Texting with John continued the day after our Comfort Cafe breakfast. He told me about his mandatory fun work networking and we just kept up whatever conversation and clarifying questions. I wasn't trying to go too deep into things because I still felt it was too soon to really get into the nitty gritty. 

I was feeling off all day, maybe because of what we discussed, also pretty bad PMS. I had a long workout in the morning and wasn't feeling like eating. Nothing sounded good and so while running errands, I just had a protein bar and kept hydrating. When nothing sounds good, sometimes getting really hungry helps, but nothing was doing it, so when I got home I tried to have some snacks, but was having issues eating anything at all. This doesn't happen often, but does happen. 

I even went and got Panda Express because it's something I always like, but had a small amount of it then stored it to eat the next day. Just one of those days I guess. 

Around 8pm, John messaged me and told me that he was going to go for a drink with a friend, but they bailed on him, and apologetically asked if I would like to have a drink with him. I say apologetically because he said he knew it was last minute and that he knows I don't like that, and that I also don't drink. I really wanted to see him and so I accepted. He told me that he looked in my zip code for bookstores or cafe's that were open and couldn't find anything and offered The Flying Saucer, which was fine with me. 

We met there fairly shortly, he said to be casual, it's last minute, not to stress. I applied some tinted moisturizer and did my brows and put on a casual outfit and arrived just a few minutes before him. We hugged, and he walked us in. 

I ordered a glass of wine, which got me absolutely lit super fast. I rarely drink. I do like an occasional white wine, but I haven't drank anything in at least a year. Combine that with my lack of eating today and intense workout, I was not surprised. I even sipped quite slowly. I've just always been a lightweight. 

It made my lips a bit loose, but conversation was good. We held hands, we talked more about relationship needs. I told him about my need to feel safe in relationships and he asked more about that and I shared that I had a really traumatic and sometimes violent childhood, which is where this stems from, but it's not just that. I need to feel safe physically, yes, but also emotionally, mentally, financially. And I mean in a long term relationship. 

Some of that, physical and emotional, are needed when I first start to date, but once thing go to exclusivity, and you start to share more of your feelings and inner thoughts, you have to have a feeling of emotional safety, that what you are sharing of yourself will be between the two of you, that you won't be mocked for feeling the way you feel, etc. Financially, I mean in the far future. That we work as a team, and if we are in a serious long term relationship (marriage), he has my back, like if I were laid off suddenly. I already have an emergency savings, but I am speaking hypothetically here. 

He told me more about his kids and some of his friends. He told me that he thinks I am gorgeous and had very beautiful eyes, and he liked spending time and talking with me. 
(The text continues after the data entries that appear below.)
Variable W : Type.
Variable env : forall A : Type, call A -> W -> W * reply A.

Local Abbreviation M := (M W).

Lemma bind_inv (A B : Type) (m : M A) (f : A -> M B) s s' t r :
  bind m f s = (s', t, r) ->
  (exists s1 t1 a t2,
      m s = (s1, t1, Ok a) /\ f a s1 = (s', t2, r) /\ t = t1 ++ t2)
  \/ (exists e, m s = (s', t, Raise e) /\ r = Raise e)
  \/ (m s = (s', t, Pending) /\ r = Pending).
Proof.
  unfold bind. destruct (m s) as [[s1 t1] [a|e|]].
  - destruct (f a s1) as [[s2 t2] r2] eqn:Ef. intros H; inversion H; subst.
    left. exists s1, t1, a, t2. auto.
  - intros H; inversion H; subst. right; left. exists e. auto.
  - intros H; inversion H; subst. right; right. auto.
Qed.

Lemma perform_inv (A : Type) (c : call A) s s' t r :
  perform env c s = (s', t, r) ->
  exists w' rep,
    env c (snd s) = (w', rep) /\ s' = (fst s, w') /\ t = [Call c rep] /\ r = raised rep.
Proof.
  unfold perform. destruct (env c (snd s)) as [w' rep].
  intros H; inversion H; subst. exists w', rep. auto.
Qed.

Lemma except_Exception_inv (A : Type) (m : M A) (h : string -> M A) s s' t r :
  except_Exception m h s = (s', t, r) ->
  (exists s1 t1 msg t2,
      m s = (s1, t1, Raise (PyException msg)) /\ h msg s1 = (s', t2, r) /\ t = t1 ++ t2)
  \/ (m s = (s', t, r) /\ forall msg, r <> Raise (PyException msg)).
Proof.
  unfold except_Exception. destruct (m s) as [[s1 t1] [a|[msg| |code]|]].
  2: { destruct (h msg s1) as [[s2 t2] r2] eqn:Eh. intros H; inversion H; subst.
       left. exists s1, t1, msg, t2. auto. }
  all: intros H; inversion H; subst; right; split; [reflexivity | discriminate].
Qed.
We left as the place started to filter out, I think it was almost 11pm, which is very late for me, and he noticed I was getting tired. He walked me to my car and we kissed, pretty heavily. We basically made out. he pressed me against the side of my car to the point where the back bumper kept popping in, which I thought was hilarious. John is very affectionate, touching my arms and back, hips, and at one point he pressed his fingers into my quads and massaged ups my legs, which felt so good. I had done a leg day that morning, and although I wasn't sore, it just felt like a nice massage. I wanted him, badly. He kissed me the way I liked, where the guy has a hand on the side your face and/or neck and pulls you into him. swoooon. 

Although he stopped us and stepped back stating that I was being conflicting. 

"I am conflicted because you told me you don't like PDA, and now you are making out with me in a parking lot, and I don't want to cross any lines"
Moi: "I'm sorry, I don't mean to be conflicting, I am really just caught up in the moment, and there is not a lot of people here, I don't feel as exposed"
"that is more understandable, I just don't want to press my luck"
Moi: "you're not, I am enjoying this time with you"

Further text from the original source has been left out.